*** Opening of RECORDS SUPPLIED ***

(** On members that are already distinct and complete, normalising only
    sorts. *)
Lemma normalize_distinct members :
  NoDup (map ID members) -> Forall (fun m => ID m <> "" /\ Role m <> "") members ->
  (normalizeMembers members).1 ≡ₚ members.
Proof.
  intros Hn Hf. unfold normalizeMembers.
  assert (forall seen out, (forall m, m ∈ members -> ID m ∉ seen) ->
    normalize_loop members seen out [] = (out ++ members, [])) as H.
  { induction Hf as [|m rest [Hid Hr] Hf IH]; intros seen out Hs; simpl; [by rewrite app_nil_r|].
    cbn [map] in Hn. apply NoDup_cons in Hn as [Hm Hn].
    rewrite decide_False by done. rewrite decide_False by (apply Hs; by left).
    rewrite decide_False by done. rewrite IH; [by rewrite <- app_assoc|done|].
    intros x Hx. rewrite not_elem_of_union, not_elem_of_singleton. split; [|apply Hs; by right].
    intros E. apply Hm, elem_of_ids. by exists x. }
  rewrite H by set_solver. simpl. apply merge_sort_Permutation.
Qed.

Lemma voters_perm c1 c2 : c1 ≡ₚ c2 -> voters c1 = voters c2.
Proof.
  intros HP. unfold voters. apply leibniz_equiv, list_to_set_perm.
  apply Permutation_map. by rewrite HP.
Qed.

Lemma elem_of_voters c id : id ∈ voters c <-> exists m, m ∈ c /\ is_voter m = true /\ ID m = id.
Proof.
  unfold voters. rewrite elem_of_list_to_set, elem_of_ids.
  setoid_rewrite list_elem_of_filter. naive_solver.
Qed.

Lemma memberPosition_spec members id :
  match memberPosition members id with
  | Some i => exists m, members !! i = Some m /\ ID m = id
  | None => id ∉ map ID members
  end.
Proof.
  induction members as [|m rest IH]; simpl; [set_solver|].
  case_decide as Hm; [by exists m|]. destruct (memberPosition rest id) as [i|]; simpl; [done|].
  rewrite not_elem_of_cons. auto.
Qed.

(** Removing a member of a configuration without duplicates. *)
Lemma elem_of_remove_member cur id m :
  NoDup (map ID cur) -> m ∈ remove_member cur id <-> m ∈ cur /\ ID m <> id.
Proof.
  intros Hn. unfold remove_member. pose proof (memberPosition_spec cur id) as Hp.
  destruct (memberPosition cur id) as [i|].
  - destruct Hp as (x & Hi & Hx). rewrite <- (take_drop_middle cur i x Hi) in Hn |- * at 3.
    rewrite Nat.add_1_r. rewrite map_app in Hn. cbn [map] in Hn.
    apply NoDup_app in Hn as (_ & Hd & [Hni _]%NoDup_cons).
    rewrite !elem_of_app, elem_of_cons. split.
    + intros [H|H]; (split; [by auto|]); intros E.
      * apply (Hd id); [apply elem_of_ids; by exists m|rewrite Hx; by left].
      * apply Hni, elem_of_ids. exists m. by rewrite Hx.
    + intros [[H|[->|H]] Hne]; auto. done.
  - split; [|by intros [? _]]. intros Hm. split; [done|]. intros E. apply Hp, elem_of_ids. by exists m.
Qed.

Lemma remove_member_NoDup cur id : NoDup (map ID cur) -> NoDup (map ID (remove_member cur id)).
Proof.
  intros Hn. unfold remove_member. destruct (memberPosition cur id) as [i|]; [|done].
  eapply (sublist_NoDup _ _ Hn), (fmap_sublist ID). rewrite <- (take_drop i cur) at 3.
  apply sublist_app; [done|]. rewrite <- drop_drop. apply sublist_drop.
Qed.

Lemma normal_NoDup c : normal c -> NoDup (map ID c).
Proof.
  intros [Hs _]. by apply str_sorted_NoDup.
Qed.

(** ** Overlapping majorities *)

Definition majority (q vs : gset string) : Prop := q ⊆ vs /\ size vs < 2 * size q.

Lemma majorities_meet (vs1 vs2 q1 q2 : gset string) x :
  vs1 ⊆ vs2 ∪ {[x]} -> vs2 ⊆ vs1 ∪ {[x]} -> majority q1 vs1 -> majority q2 vs2 ->
  exists id, id ∈ q1 /\ id ∈ q2.
Proof.
  intros H12 H21 [Hq1 Hs1] [Hq2 Hs2].
  destruct (set_choose_or_empty (q1 ∩ q2)) as [[id Hid]|He]; [exists id; set_solver|].
  exfalso. assert (size (q1 ∪ q2) = size q1 + size q2) as Hsz by (apply size_union; set_solver).
  destruct (decide (x ∈ vs1)) as [Hx|Hx].
  - assert (size (q1 ∪ q2) <= size vs1) by (apply subseteq_size; set_solver).
    assert (size vs1 <= size vs2 + 1) as Hle.
    { etransitivity; [apply (subseteq_size _ _ H12)|]. rewrite size_union_alt.
      pose proof (subseteq_size ({[x]} ∖ vs2) {[x]} ltac:(set_solver)) as Hd.
      rewrite size_singleton in Hd. lia. }
    lia.
  - assert (size (q1 ∪ q2) <= size vs2) by (apply subseteq_size; set_solver).
    assert (size vs2 <= size vs1 + 1) as Hle.
    { etransitivity; [apply (subseteq_size _ _ H21)|]. rewrite size_union_alt.
      pose proof (subseteq_size ({[x]} ∖ vs1) {[x]} ltac:(set_solver)) as Hd.
      rewrite size_singleton in Hd. lia. }
    lia.
Qed.

(** A change that [AddPeer] or [RemovePeer] proposes. *)
Definition single_change (e : membershipEntry) : Prop :=
  m_Members e = [] /\
  match m_Type e with
  | MembershipAddPeer => ID (m_Peer e) <> "" /\ Role (m_Peer e) <> ""
  | MembershipRemovePeer => True
  | MembershipReplacePeer => False
  end.
Definition set_state : RaftState -> Node -> Node := ltac:(update_field state).
Definition set_currentTerm : Z -> Node -> Node := ltac:(update_field currentTerm).
Definition set_votedFor : string -> Node -> Node := ltac:(update_field votedFor).
Definition set_log : list RaftLogEntry -> Node -> Node := ltac:(update_field log).
Definition set_logBase : Z -> Node -> Node := ltac:(update_field logBase).
Definition set_logBaseTerm : Z -> Node -> Node := ltac:(update_field logBaseTerm).
Definition set_commitIndex : Z -> Node -> Node := ltac:(update_field commitIndex).
Definition set_lastApplied : Z -> Node -> Node := ltac:(update_field lastApplied).
Definition set_appliedDirty : bool -> Node -> Node := ltac:(update_field appliedDirty).
Definition set_tableScopeFloor : Z -> Node -> Node := ltac:(update_field tableScopeFloor).
Definition set_restoring : bool -> Node -> Node := ltac:(update_field restoring).
Definition set_nextIndex : gmap string Z -> Node -> Node := ltac:(update_field nextIndex).
Definition set_matchIndex : gmap string Z -> Node -> Node := ltac:(update_field matchIndex).
Definition set_peers : gmap string Peer -> Node -> Node := ltac:(update_field peers).
Definition set_membershipBase : list RaftPeer -> Node -> Node := ltac:(update_field membershipBase).
Definition set_membershipLatest : list RaftPeer -> Node -> Node := ltac:(update_field membershipLatest).
Definition set_membershipLatestIndex : Z -> Node -> Node := ltac:(update_field membershipLatestIndex).
Definition set_selfNonVoter : bool -> Node -> Node := ltac:(update_field selfNonVoter).
Definition set_selfAbsent : bool -> Node -> Node := ltac:(update_field selfAbsent).
Definition set_leaderNoopIndex : Z -> Node -> Node := ltac:(update_field leaderNoopIndex).
Definition set_leaderSince : Z -> Node -> Node := ltac:(update_field leaderSince).
Definition set_catchUpTarget : Z -> Node -> Node := ltac:(update_field catchUpTarget).
Definition set_leaderID : string -> Node -> Node := ltac:(update_field leaderID).
Definition set_lastContact : Z -> Node -> Node := ltac:(update_field lastContact).
Definition set_lastSnapshotIndex : Z -> Node -> Node := ltac:(update_field lastSnapshotIndex).
Definition set_incomingSnapshot : option snapshotInstall -> Node -> Node := ltac:(update_field incomingSnapshot).
Definition set_applyWaiters : gmap Z Z -> Node -> Node := ltac:(update_field applyWaiters).
Definition set_resolved : list (Z * option apply_error) -> Node -> Node := ltac:(update_field resolved).
Definition set_removed : bool -> Node -> Node := ltac:(update_field removed).
Definition set_storage : option (gmap Z RaftLogEntry) -> Node -> Node := ltac:(update_field storage).
Definition set_stable : option (option hardState) -> Node -> Node := ltac:(update_field stable).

*** Close of RECORDS SUPPLIED ***

▶ _REQUIRED ACTION_: Above are the records; from them, give again exactly the lines from the one containing "intros Hn. unfold remove_member. pose" through the one containing "by rewrite Hx.", both included.

▶ _YOUR RESPONSE_:
  intros Hn. unfold remove_member. pose proof (memberPosition_spec cur id) as Hp.
  destruct (memberPosition cur id) as [i|].
  - destruct Hp as (x & Hi & Hx). rewrite <- (take_drop_middle cur i x Hi) in Hn |- * at 3.
    rewrite Nat.add_1_r. rewrite map_app in Hn. cbn [map] in Hn.
    apply NoDup_app in Hn as (_ & Hd & [Hni _]%NoDup_cons).
    rewrite !elem_of_app, elem_of_cons. split.
    + intros [H|H]; (split; [by auto|]); intros E.
      * apply (Hd id); [apply elem_of_ids; by exists m|rewrite Hx; by left].
      * apply Hni, elem_of_ids. exists m. by rewrite Hx.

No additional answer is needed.